Rome, December 02, 2015 (ZENT)

Below are the reflections of Fr Daniel Fitzpatrick, Rector of the Pontifical Scots College in Rome on ' Celebrating St. Andrew, Scotland in Rome.'

Fr. Fitzpatrick is guest blogger for Ambassador Nigel Baker. This reflection published Nov. 30 is found on Ambassador Baker's blog available on the British Embassy to the Holy See Website.


The celebration of the Feast Day of the apostle St Andrew, brother of St Peter, is one of the high points in the Scots College year. It is an opportunity to invite many friends in the city, as well as some from home, to join the community in celebrating both the College and Scotland.

The Pontifical Scots College in Rome was founded in Jubilee year of 1600 by Pope Clement VIII three years before the Scottish King James VI succeeded to the throne of England.

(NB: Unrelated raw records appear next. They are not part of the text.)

(* ===== verification/Time.v ===== *)
(** Calendar time ([src/src/emx/src/lib/time]): [gmtime.c], [mktime.c],
    [gmtloc.c], [localtim.c], [tzset.c], [asctime.c] and the tables of
    [timetabs.c]. Times are 64-bit integers, the members of [struct tm] 32-bit
    ones; strings are lists of characters without the final NUL. The value of
    the TZ variable and the previous contents of the stack frame of [tzset] are
    arguments. [TimeFacts.v] and [TimeProps.v] have the theorems. *)

From S2P Require Import Prelude.

Definition YEARS : Z := 160.
Definition TIME_T_MAX : Z := 0x7fffffff.
Definition TIME_T_MIN : Z := - 2 ^ 31.
Definition TIME64_T_MAX : Z := 2 ^ 63 - 1.
Definition TIME64_T_MIN : Z := - 2 ^ 63.
Definition SHRT_MAX : Z := 32767.
Definition USHRT_MAX : Z := 65535.

(** ** Tables *)

Definition year_day : list Z :=
  [-25567;-25202;-24837;-24472;-24107;-23741;-23376;-23011;-22646;-22280;
   -21915;-21550;-21185;-20819;-20454;-20089;-19724;-19358;-18993;-18628;
   -18263;-17897;-17532;-17167;-16802;-16436;-16071;-15706;-15341;-14975;
   -14610;-14245;-13880;-13514;-13149;-12784;-12419;-12053;-11688;-11323;
   -10958;-10592;-10227; -9862; -9497; -9131; -8766; -8401; -8036; -7670;
    -7305; -6940; -6575; -6209; -5844; -5479; -5114; -4748; -4383; -4018;
    -3653; -3287; -2922; -2557; -2192; -1826; -1461; -1096;  -731;  -365;
        0;   365;   730;  1096;  1461;  1826;  2191;  2557;  2922;  3287;
     3652;  4018;  4383;  4748;  5113;  5479;  5844;  6209;  6574;  6940;
     7305;  7670;  8035;  8401;  8766;  9131;  9496;  9862; 10227; 10592;
    10957; 11323; 11688; 12053; 12418; 12784; 13149; 13514; 13879; 14245;
    14610; 14975; 15340; 15706; 16071; 16436; 16801; 17167; 17532; 17897;
    18262; 18628; 18993; 19358; 19723; 20089; 20454; 20819; 21184; 21550;
    21915; 22280; 22645; 23011; 23376; 23741; 24106; 24472; 24837; 25202;
    25567; 25933; 26298; 26663; 27028; 27394; 27759; 28124; 28489; 28855;
    29220; 29585; 29950; 30316; 30681; 31046; 31411; 31777; 32142; 32507;
    SHRT_MAX].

Its original purpose was to secure an education for Scottish boys and young men in piety and in the Christian religion. Some sixteen years later, on the anniversary of the martyrdom of the John Ogilvie, it became wholly dedicated to the education of priests when all its students took the Mission Oath.

The establishment of the College represented another stage in a long history that linked Scotland, Rome and the Holy See. Part of that history is told in the mosaics and stained glass of the current College building. St Ninian the first Christian missionary to Scotland and founder of the first Church at Whithorn was, tradition tells us, educated in Rome, just like our students today. In the midst of the struggles between England and Scotland, the Scottish king, bishops and nobles appealed to Pope John XXII to recognise their independence in the Declaration of Arbroath in 1320. Pope Alexander VI and Julius II gifted the sceptre and sword of the Honours of Scotland, the oldest regalia in the British Isles, in 1494 and 1507, respectively. These symbolic acts represented the religious and political bonds that had grown over the years and the presence in the city of Scottish pilgrims who were given shelter in the Scots Hospice in Rome.

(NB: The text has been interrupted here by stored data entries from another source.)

(* ===== verification/BigIntArith.v ===== *)
(** Single words, and the loops of the division that run over the words of
    one number: subtraction of a multiple, adding back, trimming, shifts. *)

From S2P Require Import Prelude BigInt BigIntFacts.

(** ** Words *)

Lemma hi_word t : 0 <= t < 2 ^ 64 -> u32 (Z.shiftr t BI_WORDSIZE) = t / BASE.
Proof.
  intros Ht. unfold BI_WORDSIZE. rewrite Z.shiftr_div_pow2 by lia. apply u32_small. split; [apply Z.div_pos; blia|].
  apply Z.div_lt_upper_bound; blia.
Qed.

Lemma s64_cases t : 0 <= t < 2 ^ 64 -> s64 t = t \/ s64 t = t + (-1) * 2 ^ 32 * 2 ^ 32.
Proof.
  intros Ht. unfold s64. destruct (Z_lt_ge_dec t (2 ^ 63)).
  - left. rewrite Z.mod_small; lia.
  - right. rewrite <-(Z.mod_unique (t + 2 ^ 63) (2 ^ 64) 1 (t - 2 ^ 63)); lia.
Qed.

(** A 64-bit product kept in a signed variable gives the same words. *)
Lemma hi_word_s t : 0 <= t < 2 ^ 64 -> u32 (Z.shiftr (s64 t) BI_WORDSIZE) = t / BASE.
Proof.
  intros Ht. rewrite <-hi_word by done. unfold BI_WORDSIZE. rewrite !Z.shiftr_div_pow2 by lia.
  destruct (s64_cases t Ht) as [-> | ->]; [done|]. rewrite Z.div_add by lia. unfold u32.
  by rewrite Z.mod_add by lia.
Qed.

Lemma lo_word_s t : 0 <= t < 2 ^ 64 -> u32 (s64 t) = t mod BASE.
Proof. intros Ht. unfold u32, BASE. destruct (s64_cases t Ht) as [-> | ->]; [done|]. by rewrite Z.mod_add by lia. Qed.

Definition bit (b : Z) : Prop := b = 0 \/ b = 1.

(** The difference of words as a signed 64-bit number. *)
Lemma sub_word t : - BASE <= t < BASE -> s64 t = t /\ 0 <= u32 t < BASE /\ bit (Z.b2z (t <? 0)) /\ u32 t - BASE * Z.b2z (t <? 0) = t.
Proof.
  unfold BASE, bit. intros Ht. rewrite s64_small by lia. pose proof (u32_range t). split_and!; [done|lia|lia|destruct (t <? 0); cbn; lia|].
  unfold u32. destruct (Z.ltb_spec t 0); cbn [Z.b2z].
  - rewrite <-(Z.mod_unique t (2 ^ 32) (-1) (t + 2 ^ 32)); lia.
  - rewrite Z.mod_small; lia.
Qed.

Lemma mul_range a b c : 0 <= a < BASE -> 0 <= b < BASE -> 0 <= c < BASE -> 0 <= a * b + c < 2 ^ 64.
Proof. unfold BASE. nia. Qed.

Lemma mul_sub_word_spec u v q mc sb x mc' sb' :
  0 <= u < BASE -> 0 <= v < BASE -> 0 <= q < BASE -> 0 <= mc < BASE -> bit sb ->
  mul_sub_word u v q mc sb = (x, mc', sb') ->
  0 <= x < BASE /\ 0 <= mc' < BASE /\ bit sb' /\ x - BASE * (mc' + sb') = u - v * q - mc - sb.
Proof.
  intros Hu Hv Hq Hm Hs. unfold mul_sub_word. pose proof (mul_range v q mc Hv Hq Hm) as Ht.
  rewrite (hi_word_s _ Ht), (lo_word_s _ Ht). set (t := v * q + mc) in *. intros [= <- <- <-].
  pose proof (Z.div_mod t BASE ltac:(unfold BASE; lia)) as Hd. pose proof (Z.mod_pos_bound t BASE ltac:(unfold BASE; lia)) as Hr.
  destruct (sub_word (u - t mod BASE - sb)) as (-> & H1 & H2 & H3); [unfold bit in Hs; lia|].
  split_and!; [lia|lia| |by apply Z.div_lt_upper_bound; unfold BASE in *; lia|done|nia].
  apply Z.div_pos; unfold BASE; lia.
Qed.

Lemma mult_small P a : 0 < P -> - P < P * a < P -> a = 0.
Proof. nia. Qed.

Section Wp.
Context (E : Z -> list bigint -> Prop).

Lemma wp_add_word dst d i a b c (Q : Z -> list bigint -> Prop) s :
  aget s dst = Some d -> 0 <= i < alen (bv d) -> 0 <= a < BASE -> 0 <= b < BASE -> bit c ->
  (forall x c', 0 <= x < BASE -> bit c' -> x + BASE * c' = a + b + c -> Q c' (upd s dst (bn d) (aset (bv d) i x))) ->
  wp (add_word dst i a b c) Q E s.
Proof.
  intros Hd Hi Ha Hb Hc HQ. unfold bit in *. unfold add_word. rewrite u64_small by (unfold BASE in *; lia).
  rewrite hi_word by (unfold BASE in *; lia). set (t := a + b + c).
  pose proof (Z.div_mod t BASE ltac:(unfold BASE; lia)) as He. pose proof (Z.mod_pos_bound t BASE ltac:(unfold BASE; lia)) as Hr.
  assert (Hq : t / BASE = 0 \/ t / BASE = 1).
  { assert (0 <= t / BASE) by (apply Z.div_pos; unfold BASE in *; lia). assert (t / BASE < 2) by (apply Z.div_lt_upper_bound; unfold BASE in *; lia). lia. }
  apply wp_bind. eapply wp_wr; [done..|]. apply wp_ret. apply HQ; [exact Hr|done|]. unfold u32. fold BASE. lia.
Qed.

(** What changed: bigint [p] alone, and only its words from [lo] to below
    [hi]. *)
Definition same_but (v v' : list Z) (lo hi : Z) : Prop :=
  alen v' = alen v /\ words v' /\ forall i, 0 <= i -> i < lo \/ hi <= i -> w v' i = w v i.

Lemma words_same_refl v lo hi : words v -> same_but v v lo hi.
Proof. intros Hw. unfold same_but. by split_and!. Qed.

Lemma same_aset v v' lo hi i x :
  same_but v v' lo hi -> 0 <= i < alen v -> lo <= i -> i < hi -> 0 <= x < BASE -> same_but v (aset v' i x) lo hi.
Proof.
  intros (Hl & Hw & Hs) Hi Hlo Hhi Hx. unfold same_but. split_and!; [by rewrite alen_aset|by apply words_aset|].
  intros j Hj Ho. rewrite w_aset by (rewrite Hl; done). rewrite decide_False by lia. by apply Hs.
Qed.

Lemma same_V v v' lo hi a n : same_but v v' lo hi -> 0 <= a -> a + n <= lo \/ hi <= a -> V v' a n = V v a n.
Proof. intros (_ & _ & Hs) Ha Ho. apply V_ext. intros i Hi. apply Hs; lia. Qed.

Lemma words_same_weaken v v' lo hi lo' hi' : same_but v v' lo hi -> lo' <= lo -> hi <= hi' -> same_but v v' lo' hi'.
Proof. intros (Hl & Hw & Hs) H1 H2. unfold same_but. split_and!; [done..|]. intros i Hi Ho. apply Hs; lia. Qed.

Lemma words_same_trans v v' v'' lo hi : same_but v v' lo hi -> same_but v' v'' lo hi -> same_but v v'' lo hi.
Proof. intros (Hl & Hw & Hs) (Hl' & Hw' & Hs'). unfold same_but. split_and!; [lia|done|]. intros i Hi Ho. by rewrite Hs', Hs. Qed.

(** [_bi_div_subtract] takes [q] times [v] from the words [k .. k+n] of [u];
    a borrow stands for one unit behind them. *)
Lemma wp_div_subtract u k v n q ub vb (Q : bool -> list bigint -> Prop) s :
  u <> v -> aget s u = Some ub -> aget s v = Some vb -> words (bv ub) -> words (bv vb) ->
  0 <= k -> 0 <= n -> k + n < alen (bv ub) -> n <= alen (bv vb) -> 0 <= q < BASE ->
  (forall neg l, same_but (bv ub) l k (k + n + 1) ->
    V l k (n + 1) = V (bv ub) k (n + 1) - q * V (bv vb) 0 n + BASE ^ (n + 1) * Z.b2z neg -> Q neg (upd s u (bn ub) l)) ->
  wp (bi_div_subtract u k v n q) Q E s.
Proof.
  intros Hne Hu Hv Hwu Hwv Hk Hn Hlu Hlv Hq HQ. unfold bi_div_subtract. apply wp_bind.
  apply (wp_up E 0 n _ (fun i c s' => exists l, s' = upd s u (bn ub) l /\ same_but (bv ub) l k (k + i) /\
    0 <= fst c < BASE /\ bit (snd c) /\ V l k i = V (bv ub) k i - q * V (bv vb) 0 i + BASE ^ i * (fst c + snd c))); [done| | |].
  - exists (bv ub). rewrite upd_id, !V_0 by (done || lia). split_and!; [done|by apply words_same_refl|unfold BASE; cbn; lia..|by left|cbn; lia].
  - intros i [mc sb] s' Hi (l & -> & Hs & Hmc & Hsb & HV). cbn [fst snd] in *. pose proof Hs as (Hll & Hlw & Hlo).
    pose proof (aget_upd_eq s u ub (bn ub) l Hu) as Hu'. pose proof (aget_upd_ne s u ub v (bn ub) l Hu Hne) as Hv'. rewrite Hv in Hv'.
    apply wp_bind. eapply wp_rd; [done|lia|]. apply wp_bind. eapply wp_rd; [done|cbn; lia|]. cbn [bv bn].
    destruct (mul_sub_word _ _ _ _ _) as [[x mc'] sb'] eqn:Hw.
    destruct (mul_sub_word_spec _ _ _ _ _ _ _ _ (w_range l (k + i) Hlw) (w_range (bv vb) (0 + i) Hwv) Hq Hmc Hsb Hw) as (Hx & Hmc' & Hsb' & He).
    apply wp_bind. eapply wp_wr; [done|cbn; lia|]. apply wp_ret. cbn [bn bv fst snd]. exists (aset l (k + i) x).
    rewrite upd_upd. split_and!; [done| |lia|lia|done|].
    + apply same_aset; try lia. by apply (words_same_weaken _ _ _ _ _ _ Hs); lia.
    + rewrite !V_top by lia. rewrite V_aset_out, HV by lia. rewrite w_aset, decide_True by lia.
      rewrite (Hlo (k + i)) in He by lia. rewrite pow_S by lia. rewrite Z.add_0_l in *. nia.
  - intros [mc sb] s' (l & -> & Hs & Hmc & Hsb & HV). cbn [fst snd] in *. pose proof Hs as (Hll & Hlw & Hlo).
    apply wp_bind. eapply wp_rd; [by apply (aget_upd_eq s u ub)|cbn; lia|]. cbn [bv]. unfold bit in Hsb.
    pose proof (w_range l (k + n) Hlw) as Hx. destruct (sub_word (w l (k + n) - mc - sb)) as (-> & H1 & H2 & H3); [lia|].
    apply wp_bind. eapply wp_wr; [by apply (aget_upd_eq s u ub)|cbn; lia|]. apply wp_ret. cbn [bn bv]. rewrite upd_upd. apply HQ.
    + apply same_aset; try lia. by apply (words_same_weaken _ _ _ _ _ _ Hs); lia.
    + rewrite !V_top by lia. rewrite V_aset_out, HV by lia. rewrite w_aset, decide_True by lia.
      rewrite (Hlo (k + n)) in * by lia. rewrite pow_S by lia. nia.
Qed.

Lemma wp_rd_past past p b i (Q : Z -> list bigint -> Prop) s :
  aget s p = Some b -> words (bv b) -> 0 <= i <= alen (bv b) -> 0 <= past < BASE ->
  (forall x, 0 <= x < BASE -> Q x s) -> wp (rd_past (Some past) p i) Q E s.
Proof.
  intros Hb Hw Hi Hp HQ. unfold rd_past. wp_step. wp_step. wp_step. rewrite Hb. cbn.
  destruct (Z.eqb_spec i (alen (bv b))); [by apply HQ|].
  destruct (aget_is_Some (bv b) i ltac:(lia)) as [x Hx]. rewrite Hx. apply HQ. by apply (Forall_aget _ _ _ _ Hw Hx).
Qed.

(** [_bi_div_add_back] completes the words to the number [W] that the sum is
    modulo the power of the base; the word read behind [v] only ends up in the
    word above it. *)
Lemma wp_div_add_back past u k v n W ub vb (Q : unit -> list bigint -> Prop) s :
  u <> v -> aget s u = Some ub -> aget s v = Some vb -> words (bv ub) -> words (bv vb) -> 0 <= past < BASE ->
  0 <= k -> 0 <= n -> k + n < alen (bv ub) -> n <= alen (bv vb) ->
  0 <= W < BASE ^ n -> V (bv ub) k (n + 1) + V (bv vb) 0 n = W + BASE ^ (n + 1) ->
  (forall l, same_but (bv ub) l k (k + n + 1) -> V l k n = W -> Q () (upd s u (bn ub) l)) ->
  wp (bi_div_add_back (Some past) u k v n) Q E s.
Proof.
  intros Hne Hu Hv Hwu Hwv Hpast Hk Hn Hlu Hlv HW HV HQ. unfold bi_div_add_back. apply wp_bind.
  apply (wp_up E 0 n _ (fun i c s' => exists l, s' = upd s u (bn ub) l /\ same_but (bv ub) l k (k + i) /\
    bit c /\ V l k i + BASE ^ i * c = V (bv ub) k i + V (bv vb) 0 i)); [done| | |].
  - exists (bv ub). rewrite upd_id, !V_0 by (done || lia). split_and!; [done|by apply words_same_refl|by left|lia].
  - intros i c s' Hi (l & -> & Hs & Hc & HVi). pose proof Hs as (Hll & Hlw & Hlo).
    pose proof (aget_upd_eq s u ub (bn ub) l Hu) as Hu'. pose proof (aget_upd_ne s u ub v (bn ub) l Hu Hne) as Hv'. rewrite Hv in Hv'.
    apply wp_bind. eapply wp_rd; [done|cbn; lia|]. apply wp_bind. eapply wp_rd; [done|lia|]. cbn [bv bn].
    eapply wp_add_word; [done|cbn; lia|by apply w_range|by apply w_range|done|]. intros x c' Hx Hc' He. cbn [bn bv].
    exists (aset l (k + i) x). rewrite upd_upd. split_and!; [done| |done|].
    + apply same_aset; try lia. by apply (words_same_weaken _ _ _ _ _ _ Hs); lia.
    + rewrite !V_top by lia. rewrite V_aset_out by lia. rewrite w_aset, decide_True by lia.
      rewrite !Z.add_0_l in *. rewrite (Hlo (k + i)) in He by lia. rewrite pow_S by lia. nia.
  - intros c s' (l & -> & Hs & Hc & HVi). pose proof Hs as (Hll & Hlw & Hlo).
    pose proof (aget_upd_eq s u ub (bn ub) l Hu) as Hu'. pose proof (aget_upd_ne s u ub v (bn ub) l Hu Hne) as Hv'. rewrite Hv in Hv'.
    apply wp_bind. eapply wp_rd; [done|cbn; lia|]. apply wp_bind. eapply wp_rd_past; [done|done|lia|done|]. intros y Hy. cbn [bv bn].
    pose proof (w_range l (k + n) Hlw) as Ht. apply wp_bind. eapply wp_add_word; [done|cbn; lia|exact Ht|exact Hy|done|].
    intros x c' Hx Hc' He. cbn [bn bv] in *. rewrite upd_upd. rewrite V_top in HV by lia. rewrite (Hlo (k + n)) in * by lia.
    pose proof (V_bound l k n Hlw Hn) as Hb. pose proof (pow_pos n Hn). rewrite pow_S in HV by done.
    assert (BASE - w (bv ub) (k + n) - c = 0) as Hw by (apply (mult_small (BASE ^ n)); lia).
    assert (V l k n = W) as HVn by nia.
    apply wp_assert.
    + apply negb_true_iff, Z.eqb_neq. unfold bit in *. unfold BASE in *. lia.
    + apply HQ; [|by rewrite V_aset_out by lia]. apply same_aset; try lia. by apply (words_same_weaken _ _ _ _ _ _ Hs); lia.
Qed.

Lemma wp_trim p b n (Q : Z -> list bigint -> Prop) s :
  aget s p = Some b -> Z.of_nat n <= alen (bv b) ->
  (forall m, 0 <= m <= Z.of_nat n -> (m <> 0 -> w (bv b) (m - 1) <> 0) -> V (bv b) 0 m = V (bv b) 0 (Z.of_nat n) -> Q m s) ->
  wp (trim p n) Q E s.
Proof.
  intros Hb. induction n as [|n IH]; intros Hn HQ; cbn [trim]; [apply HQ; [lia|lia|done]|].
  apply wp_bind. eapply wp_rd; [done|lia|]. destruct (Z.eqb_spec (w (bv b) (Z.of_nat n)) 0) as [He|He].
  - apply IH; [lia|]. intros m Hm Ht HV. apply HQ; [lia|done|]. replace (Z.of_nat (S n)) with (Z.of_nat n + 1) by lia.
    rewrite V_top by lia. rewrite Z.add_0_l, He. lia.
  - apply wp_ret. apply HQ; [lia| |done]. by replace (Z.of_nat (S n) - 1) with (Z.of_nat n) by lia.
Qed.
End Wp.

In the course of the history of the college, it has witnessed, and at times been part of, the changing relationships between the Holy See and Scotland, Great Britain and the United Kingdom. Perhaps its most obvious significance was in its role during the Stuart exile in Rome. King James III and Pope Clement XI visited the College on the Feast of St Margaret in June 1717. Some former students of the College accompanied his son Charles Edward Stuart during the Jacobite Uprising of 1745. Charles’ brother Cardinal Henry Benedict was the Cardinal Protector and had a long association with the College.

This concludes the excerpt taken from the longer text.